WHAT IS BEING ASKED:
Start at the line below containing "findTermForVar p v = Some i →" and stop at the line containing "Some (length p1).". Repeat every line of that stretch exactly, and nothing outside it.

↓↓↓

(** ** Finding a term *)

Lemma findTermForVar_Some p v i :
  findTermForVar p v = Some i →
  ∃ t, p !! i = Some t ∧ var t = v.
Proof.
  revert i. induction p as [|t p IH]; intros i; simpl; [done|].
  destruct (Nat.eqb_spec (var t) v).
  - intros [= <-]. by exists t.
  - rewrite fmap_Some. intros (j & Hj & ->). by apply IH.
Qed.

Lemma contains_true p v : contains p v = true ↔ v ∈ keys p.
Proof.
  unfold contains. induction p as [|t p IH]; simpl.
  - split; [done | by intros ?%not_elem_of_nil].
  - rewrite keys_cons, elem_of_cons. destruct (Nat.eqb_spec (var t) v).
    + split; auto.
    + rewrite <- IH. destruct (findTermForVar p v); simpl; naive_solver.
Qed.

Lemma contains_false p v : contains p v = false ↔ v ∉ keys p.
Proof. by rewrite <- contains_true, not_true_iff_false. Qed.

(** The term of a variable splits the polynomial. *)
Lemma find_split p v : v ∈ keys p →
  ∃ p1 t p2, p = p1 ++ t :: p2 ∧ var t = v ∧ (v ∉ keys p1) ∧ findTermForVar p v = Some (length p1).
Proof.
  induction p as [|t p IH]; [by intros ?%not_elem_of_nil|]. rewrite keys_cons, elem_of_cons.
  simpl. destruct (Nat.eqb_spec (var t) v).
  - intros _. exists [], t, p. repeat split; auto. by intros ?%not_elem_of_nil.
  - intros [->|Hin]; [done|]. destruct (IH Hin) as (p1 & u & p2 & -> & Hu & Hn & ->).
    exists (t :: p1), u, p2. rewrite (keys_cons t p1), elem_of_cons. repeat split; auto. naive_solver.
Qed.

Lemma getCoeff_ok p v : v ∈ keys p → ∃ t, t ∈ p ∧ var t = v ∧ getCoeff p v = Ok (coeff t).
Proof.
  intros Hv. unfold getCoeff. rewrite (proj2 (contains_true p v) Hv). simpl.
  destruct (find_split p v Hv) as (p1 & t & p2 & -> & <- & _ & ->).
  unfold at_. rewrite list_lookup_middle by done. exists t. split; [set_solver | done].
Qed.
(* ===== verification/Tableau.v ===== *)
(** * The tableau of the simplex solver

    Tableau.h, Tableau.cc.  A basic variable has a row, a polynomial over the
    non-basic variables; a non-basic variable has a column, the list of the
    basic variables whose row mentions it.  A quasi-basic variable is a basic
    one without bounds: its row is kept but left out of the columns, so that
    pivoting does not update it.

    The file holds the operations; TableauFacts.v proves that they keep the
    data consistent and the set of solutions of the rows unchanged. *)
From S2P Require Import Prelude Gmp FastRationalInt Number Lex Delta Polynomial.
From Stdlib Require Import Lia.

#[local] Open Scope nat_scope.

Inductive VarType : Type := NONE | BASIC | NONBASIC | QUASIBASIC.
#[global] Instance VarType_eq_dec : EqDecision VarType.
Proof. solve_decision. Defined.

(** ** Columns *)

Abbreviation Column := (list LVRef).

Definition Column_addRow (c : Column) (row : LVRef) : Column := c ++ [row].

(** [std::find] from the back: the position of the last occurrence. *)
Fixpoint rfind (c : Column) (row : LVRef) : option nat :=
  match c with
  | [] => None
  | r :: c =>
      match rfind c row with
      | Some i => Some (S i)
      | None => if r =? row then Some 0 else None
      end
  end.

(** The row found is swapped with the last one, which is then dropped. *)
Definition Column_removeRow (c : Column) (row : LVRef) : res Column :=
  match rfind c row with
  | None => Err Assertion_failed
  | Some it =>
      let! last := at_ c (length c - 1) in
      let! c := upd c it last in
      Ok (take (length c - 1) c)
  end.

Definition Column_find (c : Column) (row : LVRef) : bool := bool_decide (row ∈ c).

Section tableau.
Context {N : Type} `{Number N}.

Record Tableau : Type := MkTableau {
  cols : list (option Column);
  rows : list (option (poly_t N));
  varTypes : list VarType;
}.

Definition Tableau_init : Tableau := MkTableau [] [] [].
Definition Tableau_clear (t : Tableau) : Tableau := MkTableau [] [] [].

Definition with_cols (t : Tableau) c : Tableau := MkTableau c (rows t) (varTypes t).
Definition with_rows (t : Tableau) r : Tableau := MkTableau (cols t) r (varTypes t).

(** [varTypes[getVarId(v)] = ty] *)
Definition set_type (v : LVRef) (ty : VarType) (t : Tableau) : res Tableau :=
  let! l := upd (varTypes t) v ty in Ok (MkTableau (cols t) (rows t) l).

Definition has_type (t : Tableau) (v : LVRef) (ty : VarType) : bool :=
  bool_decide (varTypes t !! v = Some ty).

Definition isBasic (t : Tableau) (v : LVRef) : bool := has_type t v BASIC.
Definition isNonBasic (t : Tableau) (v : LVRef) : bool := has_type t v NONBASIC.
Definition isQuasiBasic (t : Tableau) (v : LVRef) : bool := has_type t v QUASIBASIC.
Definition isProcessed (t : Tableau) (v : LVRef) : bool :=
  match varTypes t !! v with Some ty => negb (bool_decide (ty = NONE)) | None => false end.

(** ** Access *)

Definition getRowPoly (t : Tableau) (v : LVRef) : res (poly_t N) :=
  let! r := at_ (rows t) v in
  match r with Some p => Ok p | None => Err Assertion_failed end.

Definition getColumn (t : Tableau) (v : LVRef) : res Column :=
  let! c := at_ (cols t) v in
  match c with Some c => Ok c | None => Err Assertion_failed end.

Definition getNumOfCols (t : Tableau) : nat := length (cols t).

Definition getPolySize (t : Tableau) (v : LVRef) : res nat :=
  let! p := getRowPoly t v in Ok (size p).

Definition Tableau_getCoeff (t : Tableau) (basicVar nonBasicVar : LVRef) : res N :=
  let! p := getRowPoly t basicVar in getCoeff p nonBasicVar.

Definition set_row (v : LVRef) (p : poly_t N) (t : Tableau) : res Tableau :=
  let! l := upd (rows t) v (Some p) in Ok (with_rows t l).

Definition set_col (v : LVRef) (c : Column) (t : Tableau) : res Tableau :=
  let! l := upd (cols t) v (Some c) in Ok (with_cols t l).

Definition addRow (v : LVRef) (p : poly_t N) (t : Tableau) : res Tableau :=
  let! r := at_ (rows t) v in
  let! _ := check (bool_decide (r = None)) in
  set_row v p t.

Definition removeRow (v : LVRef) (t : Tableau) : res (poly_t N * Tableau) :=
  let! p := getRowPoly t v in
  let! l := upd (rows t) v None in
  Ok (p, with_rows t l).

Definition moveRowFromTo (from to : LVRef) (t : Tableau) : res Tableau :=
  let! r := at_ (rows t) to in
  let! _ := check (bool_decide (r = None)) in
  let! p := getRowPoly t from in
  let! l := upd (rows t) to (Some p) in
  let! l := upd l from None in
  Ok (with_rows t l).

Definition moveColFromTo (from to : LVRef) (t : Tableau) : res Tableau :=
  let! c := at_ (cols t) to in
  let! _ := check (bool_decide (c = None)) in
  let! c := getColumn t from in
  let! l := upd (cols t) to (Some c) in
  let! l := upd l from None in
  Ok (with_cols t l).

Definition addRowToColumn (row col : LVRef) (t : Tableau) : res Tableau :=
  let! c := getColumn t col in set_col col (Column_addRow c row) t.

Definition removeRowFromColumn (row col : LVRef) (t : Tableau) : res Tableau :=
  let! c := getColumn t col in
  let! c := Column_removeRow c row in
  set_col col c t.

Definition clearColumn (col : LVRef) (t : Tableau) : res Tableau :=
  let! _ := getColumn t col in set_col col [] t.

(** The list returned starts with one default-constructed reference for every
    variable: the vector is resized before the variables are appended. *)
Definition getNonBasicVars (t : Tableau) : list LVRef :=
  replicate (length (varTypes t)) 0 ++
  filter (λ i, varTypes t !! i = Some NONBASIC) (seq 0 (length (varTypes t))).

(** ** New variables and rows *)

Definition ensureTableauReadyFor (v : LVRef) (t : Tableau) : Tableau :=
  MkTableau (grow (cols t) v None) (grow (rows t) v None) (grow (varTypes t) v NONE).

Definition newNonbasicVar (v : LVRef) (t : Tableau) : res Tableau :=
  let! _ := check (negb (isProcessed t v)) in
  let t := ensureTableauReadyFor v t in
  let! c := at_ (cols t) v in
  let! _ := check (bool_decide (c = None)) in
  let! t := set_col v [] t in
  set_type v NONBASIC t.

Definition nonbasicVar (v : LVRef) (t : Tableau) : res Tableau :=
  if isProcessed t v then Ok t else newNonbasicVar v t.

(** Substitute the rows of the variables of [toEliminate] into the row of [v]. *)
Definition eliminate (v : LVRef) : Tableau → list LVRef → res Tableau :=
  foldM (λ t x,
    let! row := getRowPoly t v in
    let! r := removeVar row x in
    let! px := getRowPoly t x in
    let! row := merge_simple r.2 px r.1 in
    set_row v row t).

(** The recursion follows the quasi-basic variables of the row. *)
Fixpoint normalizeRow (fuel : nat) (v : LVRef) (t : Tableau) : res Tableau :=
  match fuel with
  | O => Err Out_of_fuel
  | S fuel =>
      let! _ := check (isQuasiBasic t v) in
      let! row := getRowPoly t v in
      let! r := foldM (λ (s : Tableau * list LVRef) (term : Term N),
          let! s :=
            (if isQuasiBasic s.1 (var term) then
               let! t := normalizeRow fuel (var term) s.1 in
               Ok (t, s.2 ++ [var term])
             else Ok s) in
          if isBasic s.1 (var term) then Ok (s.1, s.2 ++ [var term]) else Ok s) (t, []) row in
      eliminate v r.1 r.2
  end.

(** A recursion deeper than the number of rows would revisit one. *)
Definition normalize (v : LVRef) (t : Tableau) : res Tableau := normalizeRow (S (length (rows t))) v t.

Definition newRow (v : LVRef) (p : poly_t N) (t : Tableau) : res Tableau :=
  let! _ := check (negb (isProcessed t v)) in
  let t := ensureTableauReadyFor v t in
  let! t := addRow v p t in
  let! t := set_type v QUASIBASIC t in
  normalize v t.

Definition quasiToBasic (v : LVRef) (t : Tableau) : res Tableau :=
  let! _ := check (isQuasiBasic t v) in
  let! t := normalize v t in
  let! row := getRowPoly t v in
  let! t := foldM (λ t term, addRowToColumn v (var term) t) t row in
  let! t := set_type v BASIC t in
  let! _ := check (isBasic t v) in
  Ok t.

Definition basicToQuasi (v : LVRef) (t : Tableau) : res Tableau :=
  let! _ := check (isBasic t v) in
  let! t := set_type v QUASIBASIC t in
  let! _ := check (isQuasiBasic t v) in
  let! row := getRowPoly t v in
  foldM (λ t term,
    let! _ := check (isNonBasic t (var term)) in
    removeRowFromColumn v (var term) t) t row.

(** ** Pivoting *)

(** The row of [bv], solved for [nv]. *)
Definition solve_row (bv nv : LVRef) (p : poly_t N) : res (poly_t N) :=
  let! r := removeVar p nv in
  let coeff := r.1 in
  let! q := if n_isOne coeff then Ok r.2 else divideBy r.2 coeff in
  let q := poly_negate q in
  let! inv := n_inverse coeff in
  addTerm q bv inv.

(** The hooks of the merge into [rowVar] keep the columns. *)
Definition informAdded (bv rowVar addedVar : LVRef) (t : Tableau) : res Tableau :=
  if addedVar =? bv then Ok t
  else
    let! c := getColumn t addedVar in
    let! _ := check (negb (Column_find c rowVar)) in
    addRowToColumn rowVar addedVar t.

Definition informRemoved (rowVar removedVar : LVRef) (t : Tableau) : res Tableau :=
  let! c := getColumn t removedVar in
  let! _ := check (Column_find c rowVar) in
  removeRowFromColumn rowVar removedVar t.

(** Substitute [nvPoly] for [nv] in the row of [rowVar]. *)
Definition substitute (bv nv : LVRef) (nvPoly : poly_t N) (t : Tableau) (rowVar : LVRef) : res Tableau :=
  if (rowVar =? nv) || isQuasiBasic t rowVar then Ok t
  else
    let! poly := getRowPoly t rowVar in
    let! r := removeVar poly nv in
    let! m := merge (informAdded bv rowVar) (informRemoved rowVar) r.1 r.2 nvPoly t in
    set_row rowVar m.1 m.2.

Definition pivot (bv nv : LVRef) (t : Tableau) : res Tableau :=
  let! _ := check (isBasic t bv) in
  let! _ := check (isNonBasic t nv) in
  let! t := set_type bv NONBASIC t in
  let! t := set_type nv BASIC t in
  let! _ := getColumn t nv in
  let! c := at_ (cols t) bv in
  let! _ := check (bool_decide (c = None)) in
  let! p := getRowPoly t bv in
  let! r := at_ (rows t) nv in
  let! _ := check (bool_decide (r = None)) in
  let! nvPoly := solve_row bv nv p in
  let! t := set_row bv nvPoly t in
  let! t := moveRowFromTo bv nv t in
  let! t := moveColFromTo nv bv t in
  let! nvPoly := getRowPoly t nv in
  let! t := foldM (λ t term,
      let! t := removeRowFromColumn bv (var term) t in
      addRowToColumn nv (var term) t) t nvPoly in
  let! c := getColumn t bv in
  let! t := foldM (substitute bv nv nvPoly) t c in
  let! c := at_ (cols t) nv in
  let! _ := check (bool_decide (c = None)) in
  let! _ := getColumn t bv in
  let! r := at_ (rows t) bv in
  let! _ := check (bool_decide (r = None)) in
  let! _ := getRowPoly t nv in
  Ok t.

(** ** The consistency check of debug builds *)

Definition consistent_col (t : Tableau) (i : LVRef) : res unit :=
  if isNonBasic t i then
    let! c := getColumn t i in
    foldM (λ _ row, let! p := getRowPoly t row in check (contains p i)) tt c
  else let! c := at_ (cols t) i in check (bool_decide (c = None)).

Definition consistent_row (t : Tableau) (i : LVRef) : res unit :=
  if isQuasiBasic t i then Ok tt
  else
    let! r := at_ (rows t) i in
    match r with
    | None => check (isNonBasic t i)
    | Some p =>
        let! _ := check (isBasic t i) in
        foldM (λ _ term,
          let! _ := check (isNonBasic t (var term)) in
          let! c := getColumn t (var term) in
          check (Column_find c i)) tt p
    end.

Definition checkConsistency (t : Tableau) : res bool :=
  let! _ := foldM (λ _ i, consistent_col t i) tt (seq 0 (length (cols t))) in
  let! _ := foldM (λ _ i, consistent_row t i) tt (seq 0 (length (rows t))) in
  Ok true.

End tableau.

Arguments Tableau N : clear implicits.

↑↑↑

RESULT OF THE TASK:
  findTermForVar p v = Some i →
  ∃ t, p !! i = Some t ∧ var t = v.
Proof.
  revert i. induction p as [|t p IH]; intros i; simpl; [done|].
  destruct (Nat.eqb_spec (var t) v).
  - intros [= <-]. by exists t.
  - rewrite fmap_Some. intros (j & Hj & ->). by apply IH.
Qed.

Lemma contains_true p v : contains p v = true ↔ v ∈ keys p.
Proof.
  unfold contains. induction p as [|t p IH]; simpl.
  - split; [done | by intros ?%not_elem_of_nil].
  - rewrite keys_cons, elem_of_cons. destruct (Nat.eqb_spec (var t) v).
    + split; auto.
    + rewrite <- IH. destruct (findTermForVar p v); simpl; naive_solver.
Qed.

Lemma contains_false p v : contains p v = false ↔ v ∉ keys p.
Proof. by rewrite <- contains_true, not_true_iff_false. Qed.

(** The term of a variable splits the polynomial. *)
Lemma find_split p v : v ∈ keys p →
  ∃ p1 t p2, p = p1 ++ t :: p2 ∧ var t = v ∧ (v ∉ keys p1) ∧ findTermForVar p v = Some (length p1).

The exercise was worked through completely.